Saved entries
################

(* ===== verification/Interleaving.v ===== *)
(** Handlers of the pacemaker that interleave (backend/pkg/consensus/leader/leader.go):
    a handler releases the pacemaker's lock before it advances, and again while the
    callback moves the HotStuff core, so other handlers run in between. *)
From S2P Require Import Prelude Bytes GoTime GoFloat Messages Interfaces Encoder Validation Quorum.
From S2P Require Import ConsensusStorage HotStuff HotStuffInv Validators Rotation Pacemaker PacemakerRuns Wire.
From S2P Require Import Heartbeat Activation Engine EngineInv EngineRuns EngineSafety EngineDemo.

(** A goroutine between two critical sections: about to act on what its handler
    decided, about to run the callback of [advanceView], or about to restore what
    [advanceView] saved since the callback failed. The last field of [Entered] is the
    view of the certificate a catch-up message follows. *)
Inductive thread :=
| Waiting (now : Time) (next : pm_next)
| Entered (now : Time) (s : snapshot) (newView : Z) (qc : option IQC) (catchup : option Z)
| Refused (s : snapshot).

(** The handlers that leave something to do. *)
Inductive pm_handler :=
| RunViewChange (now : Time) (r : Rotation) (all : list ValidatorInfo) (vc : ViewChangeMsg)
| RunNewView (now : Time) (r : Rotation) (all : list ValidatorInfo) (nv : NewViewMsg)
| RunQC (now : Time) (qc : IQC).

Section interleaving.
Context {CS : CryptoService} {C : LRU bytes bool} {B : StorageBackend} {EE : EngineEnv}.

Definition istate : Type := list thread * Pacemaker * HotStuff.

Definition locked_part (h : pm_handler) (hs : HotStuff) (pm : Pacemaker) : Time * (pm_next * Pacemaker) :=
  match h with
  | RunViewChange now r all vc => (now, OnViewChange_locked (Env := pacemaker_view hs) now r all vc pm)
  | RunNewView now r all nv => (now, OnNewView_locked r all nv pm)
  | RunQC now qc => (now, OnQC_locked qc pm)
  end.

(** The next critical section of a goroutine, and what it has left to do then. *)
Definition resume (t : thread) (pm : Pacemaker) (hs : HotStuff) : list thread * Pacemaker * HotStuff :=
  match t with
  | Waiting now next =>
      match next with
      | Return _ => ([], pm, hs)
      | Lead v =>
          match collect_new_view (Env := pacemaker_view hs) now v pm with
          | (Ok qc, pm) => ([Waiting now (Advance v qc)], pm, hs)
          | (Err _, pm) => ([], pm, hs)
          end
      | Advance v qc => ([Entered now (take_snapshot pm) v qc None], begin_advance now v qc pm, hs)
      | AdvanceOnQC qc =>
          let v := u64 (q_View (iqc qc) + 1) in
          ([Entered now (take_snapshot pm) v (Some qc) (Some (q_View (iqc qc)))], begin_advance now v (Some qc) pm, hs)
      | CatchUp o n => ([], broadcastCatchupViewChange (Env := pacemaker_view hs) now o n true pm, hs)
      end
  | Entered now s v qc catchup =>
      let '(r, hs') := AdvanceView v qc hs in
      match r, catchup with
      | Err _, _ => ([Refused s], sent (CalledViewChange v qc) pm, hs')
      | Ok _, None => ([], (end_advance (Env := pacemaker_view hs) s v qc pm).2, hs')
      | Ok _, Some o =>
          let pm := (end_advance (Env := pacemaker_view hs) s v qc pm).2 in
          ([], broadcastCatchupViewChange (Env := pacemaker_view hs) now o v (hasRecentStalePeers now v pm) pm, hs')
      end
  | Refused s => ([], restore s pm, hs)
  end.

(** A handler starts, a goroutine goes on, or the timer fires. *)
Inductive istep : istate -> istate -> Prop :=
| i_begin h ts pm hs now next pm' :
    locked_part h hs pm = (now, (next, pm')) -> istep (ts, pm, hs) (ts ++ [Waiting now next], pm', hs)
| i_resume ts1 t ts2 pm hs left pm' hs' :
    resume t pm hs = (left, pm', hs') -> istep (ts1 ++ t :: ts2, pm, hs) (ts1 ++ left ++ ts2, pm', hs')
| i_timeout now ts pm hs :
    istep (ts, pm, hs) (ts, (handleTimeout (Env := pacemaker_view hs) now pm).2, hs).

(** ** The pacemaker never stays ahead of the core *)

Definition entered_view (t : thread) : option Z := match t with Entered _ _ v _ _ => Some v | _ => None end.
Definition snapshot_view (t : thread) : option Z :=
  match t with Waiting _ _ => None | Entered _ s _ _ _ | Refused s => Some (sn_view s) end.

(** The core has reached the view, or a goroutine is about to tell it. *)
Definition covered (ts : list thread) (hs : HotStuff) (v : Z) : Prop :=
  v <= currentView hs \/ exists t, t ∈ ts /\ entered_view t = Some v.

Definition icovered (s : istate) : Prop :=
  covered s.1.1 s.2 (pm_currentView s.1.2) /\
  forall t v, t ∈ s.1.1 -> snapshot_view t = Some v -> covered s.1.1 s.2 v.

Lemma covered_weaken ts ts' hs hs' v :
  currentView hs <= currentView hs' -> (forall t, t ∈ ts -> is_Some (entered_view t) -> t ∈ ts') -> covered ts hs v -> covered ts' hs' v.
Proof.
  intros H1 H2 [H|(t & Ht & Hv)]; [left; lia|]. right. exists t. split; [apply H2; [done|by exists v]|done].
Qed.

Lemma AdvanceView_reaches v q hs : v <= currentView (AdvanceView v q hs).2 /\ currentView hs <= currentView (AdvanceView v q hs).2.
Proof.
  pose proof (AdvanceView_view v q hs) as H. unfold AdvanceView in *. destruct (Z.leb_spec v (currentView hs)); [cbn; lia|].
  destruct q as [q|]; [|cbn in *; lia]. destruct (match lockedQC hs with None => _ | Some _ => _ end); cbn in *; lia.
Qed.

Lemma locked_part_view h hs pm : pm_currentView (locked_part h hs pm).2.2 = pm_currentView pm.
Proof.
  destruct h; cbn; [|done..]. unfold OnViewChange_locked. destruct (_ <=? _).
  - destruct (_ <? _); [|done]. by destruct (0 <? _).
  - destruct (negb _); [done|]. by destruct (IsLeader_ _ _ _ _) as [[]|].
Qed.

Lemma silent_view (hs : HotStuff) pm pm' : (forall Q, silent Q pm pm') -> pm_currentView pm' = pm_currentView pm.
Proof.
  intros H. destruct (H (fun _ => True)) as (_ & Hv & _); [|done]. constructor; [by intros q _|by intros v id vc _ q _].
Qed.

(** What a resumed goroutine leaves: its view is known to the core, or it is the
    one that will tell it. *)
Lemma resume_covered t pm hs left pm' hs' :
  resume t pm hs = (left, pm', hs') ->
  currentView hs <= currentView hs' /\
  (forall v, entered_view t = Some v -> v <= currentView hs') /\
  (pm_currentView pm' = pm_currentView pm \/ snapshot_view t = Some (pm_currentView pm') \/
   exists u, u ∈ left /\ entered_view u = Some (pm_currentView pm')) /\
  (forall u v, u ∈ left -> snapshot_view u = Some v -> v = pm_currentView pm \/ snapshot_view t = Some v).
Proof.
  destruct t as [now [r|v|v qc|qc|o n]|now s v qc catchup|s]; cbn [resume].
  - intros [= <- <- <-]. split_and!; [lia|done|by left|by intros u v ?%elem_of_nil].
  - pose proof (silent_view hs _ _ (fun Q => proj1 (collect_silent (Env := pacemaker_view hs) Q now v pm))) as Hs.
    destruct (collect_new_view now v pm) as [[qc|e] pm1]; cbn [snd] in Hs; intros [= <- <- <-];
      (split_and!; [lia|done|by left|]); [by intros u w ->%list_elem_of_singleton|by intros u w ?%elem_of_nil].
  - intros [= <- <- <-]. split_and!; [lia|done| |].
    + right. right. eexists. split; [by left|]. cbn [entered_view]. f_equal. symmetry. apply begin_advance_keeps.
    + intros u w ->%list_elem_of_singleton. intros [= <-]. by left.
  - intros [= <- <- <-]. split_and!; [lia|done| |].
    + right. right. eexists. split; [by left|]. cbn [entered_view]. f_equal.
      symmetry. apply begin_advance_keeps.
    + intros u w ->%list_elem_of_singleton. intros [= <-]. by left.
  - intros [= <- <- <-]. split_and!; [lia|done|left|by intros u w ?%elem_of_nil].
    apply (silent_view hs). intros Q. apply broadcast_silent.
  - destruct (AdvanceView_reaches v qc hs) as [H1 H2].
    assert (Hend : match (AdvanceView v qc hs).1 with Ok _ => True | Err _ => False end ->
      pm_currentView (end_advance (Env := pacemaker_view hs) s v qc pm).2 = pm_currentView pm).
    { unfold end_advance. cbn [callbacks pacemaker_view cb_OnViewChange].
      destruct (AdvanceView v qc hs).1; [|done]. intros _. cbn [snd]. by destruct (EnableAIMD _). }
    destruct (AdvanceView v qc hs) as [[[]|e] hs1]; cbn [fst snd] in *; destruct catchup as [o|]; intros [= <- <- <-];
      (split_and!; [lia|by intros w [= <-]| |]);
      try (by intros u w ?%elem_of_nil); try (by left); try (by intros u w ->%list_elem_of_singleton [= <-]; right);
      left; rewrite ?(silent_view hs _ _ (fun Q => broadcast_silent (Env := pacemaker_view hs) Q _ _ _ _ _)); by apply Hend.
  - intros [= <- <- <-]. split_and!; [lia|done|by right; left|by intros u w ?%elem_of_nil].
Qed.

Lemma icovered_step s s' : istep s s' -> icovered s -> icovered s'.
Proof.
  intros Hstep [Hv Hs]. destruct Hstep as [h ts pm hs now next pm' Hl|ts1 t ts2 pm hs left pm' hs' Hr|now ts pm hs]; cbn in *.
  - pose proof (locked_part_view h hs pm) as Hsame. rewrite Hl in Hsame. cbn in Hsame. split; cbn.
    + rewrite Hsame. eapply covered_weaken; [reflexivity| |exact Hv]. intros t Ht _. apply elem_of_app. by left.
    + intros t v [Ht|Ht%list_elem_of_singleton]%elem_of_app Hsv; [|by subst].
      eapply covered_weaken; [reflexivity| |by eapply Hs]. intros u Hu _. apply elem_of_app. by left.
  - destruct (resume_covered t pm hs left pm' hs' Hr) as (H1 & H2 & H3 & H4).
    assert (Hcov : forall v, covered (ts1 ++ t :: ts2) hs v -> covered (ts1 ++ left ++ ts2) hs' v).
    { intros v [Hle|(u & Hu & Huv)]; [left; lia|]. rewrite elem_of_app, elem_of_cons in Hu.
      destruct Hu as [Hu|[->|Hu]]; [|left; by apply H2|]; right; exists u; (split; [|done]); rewrite !elem_of_app; tauto. }
    assert (Hold : forall u v, u ∈ ts1 ++ t :: ts2 -> snapshot_view u = Some v -> covered (ts1 ++ left ++ ts2) hs' v)
      by (intros u v Hu Huv; apply Hcov; by eapply Hs).
    split; cbn.
    + destruct H3 as [->|[Ht|(u & Hu & Huv)]]; [by apply Hcov|apply (Hold t); [|done]; rewrite elem_of_app, elem_of_cons; tauto|].
      right. exists u. split; [|done]. rewrite !elem_of_app. tauto.
    + intros u v Hu Huv. rewrite !elem_of_app in Hu. destruct Hu as [Hu|[Hu|Hu]].
      * apply (Hold u); [|done]. rewrite elem_of_app. by left.
      * destruct (H4 u v Hu Huv) as [->|Ht]; [by apply Hcov|]. apply (Hold t); [|done]. rewrite elem_of_app, elem_of_cons. tauto.
      * apply (Hold u); [|done]. rewrite elem_of_app, elem_of_cons. tauto.
  - split; cbn; [|done].
    rewrite (silent_view hs _ _ (fun Q => handleTimeout_silent (Env := pacemaker_view hs) Q now pm)). exact Hv.
Qed.

(** C11. However handlers interleave, once every goroutine is done the pacemaker is in no
    later view than the core. (It can be left in an earlier one: see
    [pacemaker_left_behind].) *)
Theorem pacemaker_not_ahead (pm pm' : Pacemaker) (hs hs' : HotStuff)
    (Hstart : pm_currentView pm <= currentView hs) (Hrun : rtc istep ([], pm, hs) ([], pm', hs')) :
  pm_currentView pm' <= currentView hs'.
Proof.
  assert (H0 : icovered ([], pm, hs)) by (split; [by left|by intros t v Ht%elem_of_nil]).
  remember ([], pm, hs) as s eqn:Es. remember ([], pm', hs') as s' eqn:Es'. clear Es. revert Es'.
  induction Hrun as [s|s s1 s' Hstep Hrest IH]; intros ->; [|apply IH; [by eapply icovered_step|done]].
  destruct H0 as [[H|(t & Ht & _)] _]; [exact H|by apply elem_of_nil in Ht].
Qed.

(** ** Schedules *)

Inductive action := Begin (h : pm_handler) | Resume (i : nat).

Definition act (a : action) (s : istate) : istate :=
  let '(ts, pm, hs) := s in
  match a with
  | Begin h => let '(now, (next, pm')) := locked_part h hs pm in (ts ++ [Waiting now next], pm', hs)
  | Resume i =>
      match ts !! i with
      | Some t => let '(rest, pm', hs') := resume t pm hs in (take i ts ++ rest ++ drop (S i) ts, pm', hs')
      | None => s
      end
  end.
Definition schedule (acts : list action) (s : istate) : istate := foldl (fun s a => act a s) s acts.

Lemma schedule_steps acts s : rtc istep s (schedule acts s).
Proof.
  revert s. induction acts as [|a acts IH]; intros s; [done|]. cbn. etrans; [|apply IH].
  destruct s as [[ts pm] hs], a as [h|i]; cbn.
  - destruct (locked_part h hs pm) as [now [next pm']] eqn:Hl. apply rtc_once. by eapply i_begin.
  - destruct (ts !! i) as [t|] eqn:Hi; [|done]. destruct (resume t pm hs) as [[left pm'] hs'] eqn:Hr.
    apply rtc_once. rewrite <- (take_drop_middle ts i t Hi) at 1. by apply i_resume.
Qed.

Lemma schedule_done acts s :
  (schedule acts s).1.1 = [] -> rtc istep s ([], (schedule acts s).1.2, (schedule acts s).2).
Proof.
  intros H. pose proof (schedule_steps acts s) as Hs. destruct (schedule acts s) as [[ts pm] hs]. cbn in *. by subst ts.
Qed.
End interleaving.

(** ** Two advances that cross *)

#[local] Existing Instance eng_crypto.
#[local] Existing Instance eng_codecs.

Definition il_pm : Pacemaker := SetCurrentView demo_clock 101 (NewPacemaker None).
Definition il_core : @HotStuff eng_crypto map_LRU null_backend := demo_core (CS := eng_crypto) tt 101.

(** A new-view by the leader of a view. *)
Definition il_new_view (view leader : Z) : pm_handler :=
  RunNewView demo_clock demo_rotation demo_infos
    (MkNV view ((fun i => demo_vc i view) <$> [1; 2; 3]) None (be_put 32 leader) demo_clock []).

(** Both handlers pass their checks; that of view 103 saves view 101 and that of view
    105 saves view 103; the callback of view 105 runs first. *)
Abbreviation il_schedule :=
  [Begin (il_new_view 103 4); Begin (il_new_view 105 2); Resume 0; Resume 1; Resume 1; Resume 0; Resume 0].
Abbreviation il_end := (schedule (EE := demo_engine_env 4) il_schedule ([], il_pm, il_core)).


(** The callback of the older view fails and its handler gives back the view it saved,
    undoing the newer advance: with every handler finished, the core is in view 105
    and the pacemaker in view 101. *)
Theorem pacemaker_left_behind :
  rtc (istep (EE := demo_engine_env 4)) ([], il_pm, il_core) il_end /\
  il_end.1.1 = [] /\ pm_currentView il_pm = currentView il_core /\
  pm_currentView il_end.1.2 = 101 /\ currentView il_end.2 = 105.
Proof. split; [apply schedule_steps|]. split_and!; vm_compute; reflexivity. Qed.

Lemma pacemaker_not_ahead_witness :
  pm_currentView il_end.1.2 = 101 /\ pm_currentView il_end.1.2 <= currentView il_end.2.
Proof.
  split; [vm_compute; reflexivity|].
  apply (pacemaker_not_ahead (EE := demo_engine_env 4) il_pm il_end.1.2 il_core il_end.2).
  - vm_compute. discriminate.
  - apply (schedule_done (EE := demo_engine_env 4)). vm_compute. reflexivity.
Defined.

################

Exercise prompt
In your reply, restate exactly the lines from the start of the records above through the line holding "(** A goroutine", including both, and nothing else.

Expected answer
(* ===== verification/Interleaving.v ===== *)
(** Handlers of the pacemaker that interleave (backend/pkg/consensus/leader/leader.go):
    a handler releases the pacemaker's lock before it advances, and again while the
    callback moves the HotStuff core, so other handlers run in between. *)
From S2P Require Import Prelude Bytes GoTime GoFloat Messages Interfaces Encoder Validation Quorum.
From S2P Require Import ConsensusStorage HotStuff HotStuffInv Validators Rotation Pacemaker PacemakerRuns Wire.
From S2P Require Import Heartbeat Activation Engine EngineInv EngineRuns EngineSafety EngineDemo.

(** A goroutine between two critical sections: about to act on what its handler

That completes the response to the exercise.